- **Task objective**
Each line below from the one containing "let '(name, st) := x in" through the one containing "v => Some v" should be output exactly as it stands, and no other line should appear.

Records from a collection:
>>>

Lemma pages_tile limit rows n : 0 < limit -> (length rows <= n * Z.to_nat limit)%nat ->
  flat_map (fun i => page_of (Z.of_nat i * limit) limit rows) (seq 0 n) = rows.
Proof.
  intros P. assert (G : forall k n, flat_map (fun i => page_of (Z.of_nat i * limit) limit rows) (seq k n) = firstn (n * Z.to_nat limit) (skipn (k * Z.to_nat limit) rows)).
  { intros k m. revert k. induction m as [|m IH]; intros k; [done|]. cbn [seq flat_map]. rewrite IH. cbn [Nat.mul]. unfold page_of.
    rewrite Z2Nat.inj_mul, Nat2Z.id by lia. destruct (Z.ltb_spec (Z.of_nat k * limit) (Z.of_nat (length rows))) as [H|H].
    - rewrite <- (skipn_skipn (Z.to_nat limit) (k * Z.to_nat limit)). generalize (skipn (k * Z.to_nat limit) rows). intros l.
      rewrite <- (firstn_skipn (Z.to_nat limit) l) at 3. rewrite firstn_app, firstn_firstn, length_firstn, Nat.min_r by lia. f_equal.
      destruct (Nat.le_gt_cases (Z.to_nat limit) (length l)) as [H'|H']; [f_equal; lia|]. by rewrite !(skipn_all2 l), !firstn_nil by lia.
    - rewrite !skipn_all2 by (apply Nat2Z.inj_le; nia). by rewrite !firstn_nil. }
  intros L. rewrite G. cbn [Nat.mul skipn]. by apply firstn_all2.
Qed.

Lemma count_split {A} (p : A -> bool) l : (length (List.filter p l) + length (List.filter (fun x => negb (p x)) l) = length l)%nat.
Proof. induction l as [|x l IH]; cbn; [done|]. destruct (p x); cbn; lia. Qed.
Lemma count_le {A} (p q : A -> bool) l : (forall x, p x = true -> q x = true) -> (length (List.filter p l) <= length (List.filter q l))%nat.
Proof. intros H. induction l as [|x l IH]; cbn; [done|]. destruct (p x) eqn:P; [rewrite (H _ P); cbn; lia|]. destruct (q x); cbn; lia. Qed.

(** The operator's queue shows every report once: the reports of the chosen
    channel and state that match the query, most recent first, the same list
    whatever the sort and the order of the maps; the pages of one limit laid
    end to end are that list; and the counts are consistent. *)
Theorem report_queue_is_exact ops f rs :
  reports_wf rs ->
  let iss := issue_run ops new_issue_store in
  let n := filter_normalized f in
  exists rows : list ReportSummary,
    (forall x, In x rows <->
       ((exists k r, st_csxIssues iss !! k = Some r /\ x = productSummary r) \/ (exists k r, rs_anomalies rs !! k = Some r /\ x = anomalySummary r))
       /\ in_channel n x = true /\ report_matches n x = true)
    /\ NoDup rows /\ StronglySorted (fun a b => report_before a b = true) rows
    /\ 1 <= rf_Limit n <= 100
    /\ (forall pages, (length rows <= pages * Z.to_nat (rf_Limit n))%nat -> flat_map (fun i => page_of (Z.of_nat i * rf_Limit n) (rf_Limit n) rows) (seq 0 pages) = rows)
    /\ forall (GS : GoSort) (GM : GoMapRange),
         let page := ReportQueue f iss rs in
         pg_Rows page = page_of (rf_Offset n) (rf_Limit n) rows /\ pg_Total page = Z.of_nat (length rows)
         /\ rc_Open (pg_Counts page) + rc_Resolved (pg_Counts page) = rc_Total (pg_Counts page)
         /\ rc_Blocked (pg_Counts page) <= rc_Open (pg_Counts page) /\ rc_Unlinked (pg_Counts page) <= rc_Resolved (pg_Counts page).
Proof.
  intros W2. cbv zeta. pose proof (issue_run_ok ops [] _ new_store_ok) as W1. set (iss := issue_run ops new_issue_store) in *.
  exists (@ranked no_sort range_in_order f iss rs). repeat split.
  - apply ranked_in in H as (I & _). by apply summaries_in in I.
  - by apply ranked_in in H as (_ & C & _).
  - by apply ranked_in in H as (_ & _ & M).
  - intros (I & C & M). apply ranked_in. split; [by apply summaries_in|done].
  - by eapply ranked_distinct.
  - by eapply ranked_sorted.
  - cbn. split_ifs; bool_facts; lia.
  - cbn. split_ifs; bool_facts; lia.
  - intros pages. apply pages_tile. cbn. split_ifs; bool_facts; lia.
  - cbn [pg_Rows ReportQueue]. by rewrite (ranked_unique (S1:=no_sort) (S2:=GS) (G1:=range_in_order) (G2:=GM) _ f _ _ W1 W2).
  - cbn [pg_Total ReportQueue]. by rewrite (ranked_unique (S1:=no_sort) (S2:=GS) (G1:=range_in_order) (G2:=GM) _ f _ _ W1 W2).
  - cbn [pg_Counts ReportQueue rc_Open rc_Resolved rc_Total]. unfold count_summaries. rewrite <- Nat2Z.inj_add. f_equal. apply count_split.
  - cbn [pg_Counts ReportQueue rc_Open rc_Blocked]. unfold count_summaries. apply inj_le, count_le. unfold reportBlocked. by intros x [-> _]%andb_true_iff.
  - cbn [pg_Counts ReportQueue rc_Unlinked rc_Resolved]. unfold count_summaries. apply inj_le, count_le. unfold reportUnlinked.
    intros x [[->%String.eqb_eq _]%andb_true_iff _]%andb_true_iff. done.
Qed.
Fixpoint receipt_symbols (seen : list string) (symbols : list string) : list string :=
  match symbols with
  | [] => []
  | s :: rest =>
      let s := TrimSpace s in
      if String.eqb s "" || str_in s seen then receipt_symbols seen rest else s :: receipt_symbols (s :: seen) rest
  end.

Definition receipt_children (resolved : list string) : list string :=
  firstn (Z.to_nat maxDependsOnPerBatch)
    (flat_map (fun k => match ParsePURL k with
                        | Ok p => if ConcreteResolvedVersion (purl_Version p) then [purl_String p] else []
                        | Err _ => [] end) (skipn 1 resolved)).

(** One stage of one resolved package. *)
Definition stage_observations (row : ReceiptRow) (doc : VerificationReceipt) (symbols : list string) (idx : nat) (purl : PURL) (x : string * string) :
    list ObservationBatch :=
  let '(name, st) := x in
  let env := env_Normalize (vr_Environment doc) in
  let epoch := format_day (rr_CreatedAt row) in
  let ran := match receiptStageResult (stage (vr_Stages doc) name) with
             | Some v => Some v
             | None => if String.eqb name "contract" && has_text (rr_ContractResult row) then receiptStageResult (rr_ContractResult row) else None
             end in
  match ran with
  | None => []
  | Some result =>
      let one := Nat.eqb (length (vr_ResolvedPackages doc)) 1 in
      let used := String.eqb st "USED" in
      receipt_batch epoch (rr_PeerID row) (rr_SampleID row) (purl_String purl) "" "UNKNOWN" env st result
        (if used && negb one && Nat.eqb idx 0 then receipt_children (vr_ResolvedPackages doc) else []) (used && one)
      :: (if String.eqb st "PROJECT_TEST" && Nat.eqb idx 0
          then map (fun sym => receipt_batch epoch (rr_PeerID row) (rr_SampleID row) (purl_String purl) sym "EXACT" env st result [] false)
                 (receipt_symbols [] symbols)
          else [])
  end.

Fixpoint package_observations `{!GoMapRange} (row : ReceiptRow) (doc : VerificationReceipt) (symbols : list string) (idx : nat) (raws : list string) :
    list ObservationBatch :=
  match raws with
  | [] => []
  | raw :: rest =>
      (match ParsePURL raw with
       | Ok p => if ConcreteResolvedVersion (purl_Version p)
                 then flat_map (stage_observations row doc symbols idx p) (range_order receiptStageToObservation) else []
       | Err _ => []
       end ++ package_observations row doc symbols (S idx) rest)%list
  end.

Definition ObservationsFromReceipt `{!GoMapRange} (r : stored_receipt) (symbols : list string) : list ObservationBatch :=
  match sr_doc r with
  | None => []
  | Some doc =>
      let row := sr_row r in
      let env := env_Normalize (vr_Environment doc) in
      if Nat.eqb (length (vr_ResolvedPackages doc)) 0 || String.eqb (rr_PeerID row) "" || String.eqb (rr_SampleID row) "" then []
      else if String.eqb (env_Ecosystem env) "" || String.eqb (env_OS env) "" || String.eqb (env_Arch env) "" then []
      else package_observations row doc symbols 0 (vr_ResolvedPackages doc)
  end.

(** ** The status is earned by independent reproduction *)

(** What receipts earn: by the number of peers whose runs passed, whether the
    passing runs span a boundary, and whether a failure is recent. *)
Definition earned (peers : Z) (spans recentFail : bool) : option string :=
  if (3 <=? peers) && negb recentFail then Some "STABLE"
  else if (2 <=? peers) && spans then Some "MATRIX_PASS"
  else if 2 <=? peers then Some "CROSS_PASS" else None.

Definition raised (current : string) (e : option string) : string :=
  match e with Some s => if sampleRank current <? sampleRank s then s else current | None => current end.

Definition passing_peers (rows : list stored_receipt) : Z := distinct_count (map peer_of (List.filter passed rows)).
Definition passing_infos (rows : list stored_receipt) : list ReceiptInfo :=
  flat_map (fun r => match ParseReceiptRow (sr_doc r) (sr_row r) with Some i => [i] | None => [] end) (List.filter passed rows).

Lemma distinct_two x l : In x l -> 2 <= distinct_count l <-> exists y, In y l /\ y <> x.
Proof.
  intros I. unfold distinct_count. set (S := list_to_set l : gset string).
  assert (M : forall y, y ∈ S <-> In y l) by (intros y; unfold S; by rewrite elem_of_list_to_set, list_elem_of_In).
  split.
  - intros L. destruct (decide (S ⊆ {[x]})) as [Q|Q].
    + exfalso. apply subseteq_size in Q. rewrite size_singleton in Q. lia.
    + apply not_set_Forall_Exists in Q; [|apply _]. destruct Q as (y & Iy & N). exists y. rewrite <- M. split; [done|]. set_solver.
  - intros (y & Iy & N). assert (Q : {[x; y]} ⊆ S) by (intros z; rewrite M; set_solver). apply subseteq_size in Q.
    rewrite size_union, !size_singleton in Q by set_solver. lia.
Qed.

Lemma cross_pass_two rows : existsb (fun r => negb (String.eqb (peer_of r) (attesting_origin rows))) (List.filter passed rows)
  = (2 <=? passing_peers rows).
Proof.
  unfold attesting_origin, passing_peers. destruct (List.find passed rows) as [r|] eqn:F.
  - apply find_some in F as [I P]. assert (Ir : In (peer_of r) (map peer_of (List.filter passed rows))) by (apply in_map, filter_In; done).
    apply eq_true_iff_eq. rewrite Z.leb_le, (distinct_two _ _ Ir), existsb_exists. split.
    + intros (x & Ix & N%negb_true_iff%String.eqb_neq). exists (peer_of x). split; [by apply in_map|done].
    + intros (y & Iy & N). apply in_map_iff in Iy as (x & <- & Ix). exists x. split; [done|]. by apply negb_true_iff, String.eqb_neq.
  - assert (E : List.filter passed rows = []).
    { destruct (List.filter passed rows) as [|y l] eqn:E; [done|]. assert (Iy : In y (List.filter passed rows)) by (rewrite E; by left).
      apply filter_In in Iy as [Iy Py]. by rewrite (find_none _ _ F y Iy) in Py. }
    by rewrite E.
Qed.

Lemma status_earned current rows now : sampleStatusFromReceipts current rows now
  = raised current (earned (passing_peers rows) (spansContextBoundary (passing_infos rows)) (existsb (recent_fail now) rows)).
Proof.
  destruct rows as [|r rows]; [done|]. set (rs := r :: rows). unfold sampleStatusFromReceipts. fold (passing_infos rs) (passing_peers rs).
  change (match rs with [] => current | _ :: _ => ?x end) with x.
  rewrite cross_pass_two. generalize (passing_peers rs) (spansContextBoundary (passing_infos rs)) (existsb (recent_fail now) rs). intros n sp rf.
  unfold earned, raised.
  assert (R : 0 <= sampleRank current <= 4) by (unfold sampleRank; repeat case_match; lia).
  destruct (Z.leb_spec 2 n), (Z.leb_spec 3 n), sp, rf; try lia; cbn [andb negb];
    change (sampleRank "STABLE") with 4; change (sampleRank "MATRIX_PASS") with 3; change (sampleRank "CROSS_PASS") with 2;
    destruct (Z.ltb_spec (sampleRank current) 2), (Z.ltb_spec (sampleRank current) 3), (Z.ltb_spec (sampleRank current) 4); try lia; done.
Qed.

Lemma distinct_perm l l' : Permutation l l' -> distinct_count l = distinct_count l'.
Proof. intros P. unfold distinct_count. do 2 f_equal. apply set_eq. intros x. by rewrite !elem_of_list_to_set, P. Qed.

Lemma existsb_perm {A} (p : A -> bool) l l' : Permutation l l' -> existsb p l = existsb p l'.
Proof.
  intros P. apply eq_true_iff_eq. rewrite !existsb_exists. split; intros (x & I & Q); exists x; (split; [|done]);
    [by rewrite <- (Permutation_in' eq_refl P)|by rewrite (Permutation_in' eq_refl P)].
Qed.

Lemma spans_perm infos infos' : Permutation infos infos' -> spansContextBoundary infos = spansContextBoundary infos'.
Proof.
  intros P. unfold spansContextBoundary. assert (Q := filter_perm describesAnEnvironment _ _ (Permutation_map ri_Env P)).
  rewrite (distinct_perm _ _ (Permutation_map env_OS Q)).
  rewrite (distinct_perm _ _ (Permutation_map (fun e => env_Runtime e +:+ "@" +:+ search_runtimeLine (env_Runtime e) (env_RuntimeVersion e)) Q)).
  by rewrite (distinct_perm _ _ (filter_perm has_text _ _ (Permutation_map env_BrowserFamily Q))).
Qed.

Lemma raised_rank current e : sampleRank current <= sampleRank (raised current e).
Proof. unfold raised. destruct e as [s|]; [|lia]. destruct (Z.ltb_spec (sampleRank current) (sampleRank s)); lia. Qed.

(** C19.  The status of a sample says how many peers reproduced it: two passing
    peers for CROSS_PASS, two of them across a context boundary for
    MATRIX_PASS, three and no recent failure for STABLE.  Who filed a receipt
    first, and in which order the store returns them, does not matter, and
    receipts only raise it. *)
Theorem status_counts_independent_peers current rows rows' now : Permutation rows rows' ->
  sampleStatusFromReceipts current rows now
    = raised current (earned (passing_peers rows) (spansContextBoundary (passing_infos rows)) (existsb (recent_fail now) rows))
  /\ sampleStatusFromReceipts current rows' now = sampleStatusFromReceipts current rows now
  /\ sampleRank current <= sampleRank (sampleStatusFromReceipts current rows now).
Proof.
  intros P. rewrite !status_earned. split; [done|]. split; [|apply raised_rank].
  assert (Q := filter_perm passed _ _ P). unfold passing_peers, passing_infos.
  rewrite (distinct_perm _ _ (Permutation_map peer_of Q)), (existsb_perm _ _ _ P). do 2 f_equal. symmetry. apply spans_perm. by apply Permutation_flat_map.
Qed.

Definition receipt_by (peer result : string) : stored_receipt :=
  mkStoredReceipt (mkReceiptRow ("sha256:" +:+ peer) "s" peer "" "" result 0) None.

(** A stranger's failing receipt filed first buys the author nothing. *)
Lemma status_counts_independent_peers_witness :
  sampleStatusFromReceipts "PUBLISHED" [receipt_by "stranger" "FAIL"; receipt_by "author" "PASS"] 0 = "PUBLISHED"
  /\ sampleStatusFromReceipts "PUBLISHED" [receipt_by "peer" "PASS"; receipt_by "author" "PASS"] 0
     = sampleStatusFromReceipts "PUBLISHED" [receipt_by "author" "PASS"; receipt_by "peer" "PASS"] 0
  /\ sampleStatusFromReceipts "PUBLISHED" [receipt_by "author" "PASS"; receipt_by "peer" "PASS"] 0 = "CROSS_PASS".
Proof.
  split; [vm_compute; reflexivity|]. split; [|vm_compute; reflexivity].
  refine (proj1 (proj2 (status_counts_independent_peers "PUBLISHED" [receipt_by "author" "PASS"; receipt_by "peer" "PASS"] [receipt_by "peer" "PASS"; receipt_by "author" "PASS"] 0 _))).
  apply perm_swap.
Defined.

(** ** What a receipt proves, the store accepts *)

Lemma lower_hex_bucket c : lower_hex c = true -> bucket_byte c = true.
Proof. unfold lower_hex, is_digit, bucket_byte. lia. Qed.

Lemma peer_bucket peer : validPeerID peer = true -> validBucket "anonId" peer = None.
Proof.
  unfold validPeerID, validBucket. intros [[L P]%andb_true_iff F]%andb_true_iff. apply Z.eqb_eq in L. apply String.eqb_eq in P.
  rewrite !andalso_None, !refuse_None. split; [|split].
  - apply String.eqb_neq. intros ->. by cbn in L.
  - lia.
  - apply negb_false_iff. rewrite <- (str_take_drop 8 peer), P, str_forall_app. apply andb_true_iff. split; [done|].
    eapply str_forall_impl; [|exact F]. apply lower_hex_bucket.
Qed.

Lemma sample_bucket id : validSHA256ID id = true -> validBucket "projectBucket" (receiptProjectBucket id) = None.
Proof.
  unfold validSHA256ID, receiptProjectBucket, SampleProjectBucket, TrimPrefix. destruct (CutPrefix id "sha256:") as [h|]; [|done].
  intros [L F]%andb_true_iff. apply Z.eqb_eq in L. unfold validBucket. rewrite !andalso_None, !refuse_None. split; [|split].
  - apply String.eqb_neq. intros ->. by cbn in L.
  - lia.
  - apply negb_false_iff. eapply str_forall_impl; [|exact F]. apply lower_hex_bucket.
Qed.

<<<

- **Answer to the exercise**
  let '(name, st) := x in
  let env := env_Normalize (vr_Environment doc) in
  let epoch := format_day (rr_CreatedAt row) in
  let ran := match receiptStageResult (stage (vr_Stages doc) name) with
             | Some v => Some v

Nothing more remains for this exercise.